Effect of β-carboline-3-carboxoylate-t-butyl ester on ventilatory control

β-carboline-3-carboxylate-t-butyl ester (βCCT) is the most selective antagonist for the α1β2γ2 benzodiazepine (BZ) receptor subtype which blocks anticonvulsant and antipunishment (anxiolytic) but not sedative and myorelaxant effects of diazepam. We sought to determine whether the α1β2γ2 BZ receptor subtype modulates ventilation and whether βCCT antagonizes respiratory depressant effects of BZ's. Room air (RA) ventilation and the ventilatory response to 6% & 12% CO2 were non-invasively assessed by barometric plethysmography in 30gm mice, n = 11. Plethysmograph signal amplitude (AMP), respiratory rate (RR) and minute ventilatory effort (MVE = AMP∗RR), were measured. Runs were performed pre-drug & after IP injection of saline, vehicle for βCCT, βCCT (60 mgkg), midazolam (10 mgkg), and midazolam followed by βCCT. Compared with pre-drug values, midazolam depressed MVE during RA and CO2 stimulation (% of pre-drug value: RA:57.7 ± 17.4%, 6% CO2: 53.73 ± 14.3%, 12%CO2: 69.1 ± 26.1%, p < .0001, ANOVA).

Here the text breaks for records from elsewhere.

(** What the package takes from outside the repository: [json.Marshal]
    of encoding/json on a message, and [convert.ConvertInto[string]] of
    goconvert, which [HttpParameterT[string]] ends in. *)
Class External := {
  json_Marshal : SseMessage -> string + string;
  ConvertInto_string : Value -> string * bool
}.

Definition CRLF : string := String "013"%char (String "010"%char EmptyString).

Definition Encode {E : External} (m : SseMessage) : string + string :=
  match json_Marshal m with
  | inr err => inr err
  | inl encoded_message => inl ("data: " +:+ encoded_message +:+ CRLF +:+ CRLF)
  end.

(** ** Requests and response writers *)

(** An inbound request: its headers and the unified parameter view that
    [Service.parameters] stores in the request context (query, path,
    form and decoded JSON body). *)
Record Request := {
  Header : gmap string string;
  Params : gmap string Value
}.

(** [r.Header.Get(key)]: the empty string when the header is absent.
    (net/http stores and looks up header names in canonical form; the
    names are taken here as the source writes them.) *)
Definition Header_Get (r : Request) (key : string) : string :=
  default "" (Header r !! key).

Definition HttpParameterGeneric (r : Request) (name : string) : option Value :=
  Params r !! name.

Definition HttpParameterT_string {E : External} (r : Request) (name : string) : string * bool :=
  match HttpParameterGeneric r name with
  | None => ("", false)
  | Some value => ConvertInto_string value
  end.

(** An [http.ResponseWriter]: whether it also implements [http.Flusher],
    whether the transport is broken (writes fail), and what has been
    written so far. *)
Record ResponseWriter := {
  is_flusher : bool;
  broken : bool;
  wire : list string
}.

(** ** Channels *)

Record chan (A : Type) := {
  buf : list A;
  cap : nat;
  chan_closed : bool
}.
Arguments buf {A} _.
Arguments cap {A} _.
Arguments chan_closed {A} _.

Definition make_chan {A : Type} (n : nat) : chan A :=
  {| buf := []; cap := n; chan_closed := false |}.

Inductive SendResult (A : Type) :=
| Sent (c : chan A)
| WouldBlock
| SendPanic.
Arguments Sent {A} _.
Arguments WouldBlock {A}.
Arguments SendPanic {A}.
(** *** The order on valid numbers *)

Lemma Fval_lt_exp (m1 m2 : positive) (e1 e2 : Z) :
  bounded prec emax m1 e1 = true -> bounded prec emax m2 e2 = true ->
  e1 < e2 -> Fval m1 e1 < Fval m2 e2.
Proof.
  intros H1 H2 Hlt.
  apply bounded_inv in H1 as (He1 & Hd1 & _).
  apply bounded_inv in H2 as (He2 & _ & Hd2).
  specialize (Hd2 ltac:(lia)).
  pose proof (digits2_pos_bounds m1) as [_ Hhi].
  pose proof (digits2_pos_bounds m2) as [Hlo _].
  rewrite Hd2 in Hlo. change (2 ^ (53 - 1)) with (2 ^ 52) in Hlo.
  assert (Hm1 : Zpos m1 < 2 ^ 53).
  { eapply Z.lt_le_trans; [exact Hhi | apply Z.pow_le_mono_r; lia]. }
  unfold Fval.
  assert (Hp1 : 0 < 2 ^ (e1 + 1074)) by (apply Z.pow_pos_nonneg; lia).
  assert (Hp2 : 2 * 2 ^ (e1 + 1074) <= 2 ^ (e2 + 1074)).
  { rewrite <- Z.pow_succ_r by lia. apply Z.pow_le_mono_r; lia. }
  assert (Zpos m1 * 2 ^ (e1 + 1074) < 2 ^ 53 * 2 ^ (e1 + 1074))
    by (apply Z.mul_lt_mono_pos_r; lia).
  assert (2 ^ 52 * 2 ^ (e2 + 1074) <= Zpos m2 * 2 ^ (e2 + 1074))
    by (apply Z.mul_le_mono_nonneg_r; lia).
  assert (2 ^ 52 * (2 * 2 ^ (e1 + 1074)) <= 2 ^ 52 * 2 ^ (e2 + 1074))
    by (apply Z.mul_le_mono_nonneg_l; lia).
  replace (2 ^ 52 * (2 * 2 ^ (e1 + 1074))) with (2 ^ 53 * 2 ^ (e1 + 1074)) in *
    by (change (2 ^ 53) with (2 ^ 52 * 2); ring).
  lia.
Qed.

(** On valid positive numbers the order of the format is the order of the
    values. *)
Lemma SFcompare_pos (m1 m2 : positive) (e1 e2 : Z) :
  bounded prec emax m1 e1 = true -> bounded prec emax m2 e2 = true ->
  SFcompare (S754_finite false m1 e1) (S754_finite false m2 e2)
  = Some (Fval m1 e1 ?= Fval m2 e2).
Proof.
  intros H1 H2. cbn [SFcompare]. f_equal.
  destruct (Z.compare_spec e1 e2) as [E | L | G].
  - subst e2. unfold Fval.
    pose proof (bounded_inv _ _ H1) as (He & _).
    assert (0 < 2 ^ (e1 + 1074)) by (apply Z.pow_pos_nonneg; lia).
    rewrite Pos.compare_cont_spec. cbn [Pos.switch_Eq].
    change (m1 ?= m2)%positive with (Zpos m1 ?= Zpos m2).
    symmetry.
    destruct (Z.compare_spec (Zpos m1) (Zpos m2)) as [E | L | G].
    + apply Z.compare_eq_iff. now rewrite E.
    + apply Z.compare_lt_iff. apply Z.mul_lt_mono_pos_r; lia.
    + apply Z.compare_gt_iff. apply Z.mul_lt_mono_pos_r; lia.
  - symmetry. apply Z.compare_lt_iff. now apply Fval_lt_exp.
  - symmetry. apply Z.compare_gt_iff. now apply Fval_lt_exp.
Qed.

Lemma SFcompare_neg (m1 m2 : positive) (e1 e2 : Z) :
  bounded prec emax m1 e1 = true -> bounded prec emax m2 e2 = true ->
  SFcompare (S754_finite true m1 e1) (S754_finite true m2 e2)
  = Some (CompOpp (Fval m1 e1 ?= Fval m2 e2)).
Proof.
  intros H1 H2. pose proof (SFcompare_pos m1 m2 e1 e2 H1 H2) as Hp.
  cbn [SFcompare] in *. injection Hp as Hp. rewrite <- Hp. f_equal.
  destruct (e1 ?= e2); reflexivity.
Qed.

Subsequent βCCT partially reversed this depression during RA conditions (72.8 ± 25.7% of pre-drug value, p < .03 compared with midazolam) and 6% CO2 stimulation (67.1 ± 10.7% of pre-drug value, p < .006 compared with midazolam) but not with 12% CO2. Thus, the α1β2γ2 BZ receptor subtype modulates ventilation and βCCT partially antagonizes respiratory depressant effects of BZ's.